Я просыпался и машинально цеплялся за одеяло, ощущая, как тонкие, невесомые сновидения утекают сквозь пальцы и я хватаюсь за них в нелепой попытке их удержать. Я открывал глаза и смотрел в потолок, пытаясь сохранить призрачное ощущение легкой эйфории от сна-воспоминания, в котором когда-то все было хорошо.

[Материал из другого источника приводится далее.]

(* ===== verification/Agent.v ===== *)
(** The cluster agent's process (cmd/cluster-agent): its flags, what it sets up and in which
    order, and the settings the deployed controllers run with. *)
From S2P Require Import Prelude Text Kube Api Registries Objects KubeWorkloads PortCheck Readiness Paths Tls ErrorPages Zot RegistryController Nfs StackResourceController.

(** * Settings *)

Definition ZotImage : string := "ghcr.io/project-zot/zot-linux-amd64:v2.1.18".
Definition RegistryConfigReconcilerImage : string := "quay.io/stackdome/registry-config-reconciler:v0.0.9".
Definition NfsServerImage : string := "adnanhodzic/nfs-server-k8s:0.1".
Definition RustFSImage : string :=
  "rustfs/rustfs@sha256:7c72df8e6705aa5eb18f5fb2d9252103e897afd1533a5658935fe70929eda5ce".
Definition StackdomeRWManyProvisionerName : string := "stackdome.io/nfs-rwmany".
Definition StackdomeRWManyStorageClassName : string := "stackdome-rwmany".
Definition DefaultAddr : string := ":8082".

(** The variables bound to flags, and what they hold when a flag is not given. *)
Record Flags := mkFlags {
  metricsAddr : string;
  probeAddr : string;
  errorPagesAddr : string;
  enableLeaderElection : bool;
  secureMetrics : bool;
  enableHTTP2 : bool;
  imageBuildHistoryLimit : Z;
  platformTLSNamespace : string;
  portCheckGraceFlag : Duration;
}.
Definition default_flags : Flags :=
  mkFlags ":8080" ":8081" DefaultAddr false false false 5 DefaultPlatformTLSNamespace DefaultPortCheckGrace.

(** What is done to the [NextProtos] of a TLS configuration. *)
Definition disableHTTP2 (nextProtos : list string) : list string := ["http/1.1"].
Definition tlsOpts (f : Flags) : list (list string → list string) :=
  if negb (enableHTTP2 f) then [disableHTTP2] else [].

Definition deployedZotOpts : ZotRegistryOpts :=
  mkZotRegistryOpts ZotImage RegistryConfigReconcilerImage "1h" "6h" true "info"
    (mkLayerCachingOpts true ["**/cache"; "**/cache/**"] 10 "168h").
Definition registryBuilder : zotRegistry := NewZotRegistry deployedZotOpts.

Definition storageClassOpts : StorageClassOpts :=
  mkStorageClassOpts StackdomeRWManyStorageClassName StackdomeRWManyProvisionerName (Some "Delete") [] None.

(** [utilruntime.Must] panics. *)
Definition Must {A} (r : result A) : result A :=
  match r with Ok a => Ok a | Err e => Err (Panic (error_text e)) end.
(** The builder is handed its paths. *)
Definition NewRegistryReconciler (z : zotRegistry) : result zotRegistry :=
  Must (Initialize registryBuilderOpts z).

(** * What is set up *)

Record ManagerOptions := mkManagerOptions {
  mo_metrics_addr : string;
  mo_secure_serving : bool;
  mo_tls_opts : list (list string → list string);
  mo_webhook_tls_opts : list (list string → list string);
  mo_probe_addr : string;
  mo_leader_election : bool;
  mo_leader_election_id : string;
}.
Inductive Controller :=
  | StackResourceReconciler (o : StackResourceReconcilerOpts)
  | ImageBuildReconciler
  | StackReconciler
  | VolumeReconciler
  | WorkspaceUserReconciler
  | RegistryReconciler (z : zotRegistry)
  | NFSServerReconciler (image : string)
  | ObjectStorageReconciler (image : string)
  | PostgresAddonReconciler
  | ClusterInfoReconciler.
Inductive Runnable :=
  | PortVerifierRunnable (v : Verifier)
  | RWManyProvisioner (name : string)
  | ErrorPageServer (addr : string).

(** controller-runtime and client-go, as far as the process calls them. *)
Class ManagerApi (W : Type) := {
  add_to_scheme : string → SE W unit;
  new_manager : ManagerOptions → SE W unit;
  new_uncached_client : SE W unit;
  mgr_add : Runnable → SE W unit;
  setup_with_manager : Controller → SE W unit;
  new_pod_executer : SE W unit;
  new_clientset : SE W unit;
  add_healthz_check : string → SE W unit;
  add_readyz_check : string → SE W unit;
  mgr_start : SE W unit;
}.

Section process.
Context {W : Type} {MA : ManagerApi W} {KC : Kind W StorageClass}.

(** [if err := m; err != nil { setupLog.Error(...); os.Exit(1) }]. *)
Definition exit_1 {A} : SE W A := fail (Errorf "exit status 1").
Definition or_exit {A} (m : SE W A) : SE W A :=
  r ← attempt m;
  match r with Ok a => mret a | Err _ => exit_1 end.

(** [init]. *)
Definition schemes : list string :=
  ["clientgoscheme"; "corev1alpha1"; "registryv1alpha1"; "buildsv1alpha1"; "usersv1alpha1";
   "storagev1alpha1"; "cnpgv1"; "barmancloudv1"; "addonsv1alpha1"; "cmv1"].
Fixpoint register (l : list string) : SE W unit :=
  match l with
  | [] => mret tt
  | s :: l => r ← attempt (add_to_scheme s); _ ← of_result (Must r); register l
  end.

Definition managerOptions (f : Flags) : ManagerOptions :=
  mkManagerOptions (metricsAddr f) (secureMetrics f) (tlsOpts f) (tlsOpts f) (probeAddr f) (enableLeaderElection f)
    "66da0ac8.stackdome.io".
Definition stackResourceOpts (f : Flags) : StackResourceReconcilerOpts :=
  mkOpts (imageBuildHistoryLimit f) (platformTLSNamespace f)
    (mkReconcilerConfig true true (portCheckGraceFlag f)).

Я не думал о том, что он рассказал мне. Я понимал, что все это – лишь моя попытка убежать от реальности, спрятаться, потянуть время; что в конечном счете я вернусь к нему, как возвращался всегда, и наступил тот момент, когда, просыпаясь, я ощущал радостное предвкушение и понимал, что еще несколько часов, несколько сновидений, несколько таблеток – и я вернусь к нему.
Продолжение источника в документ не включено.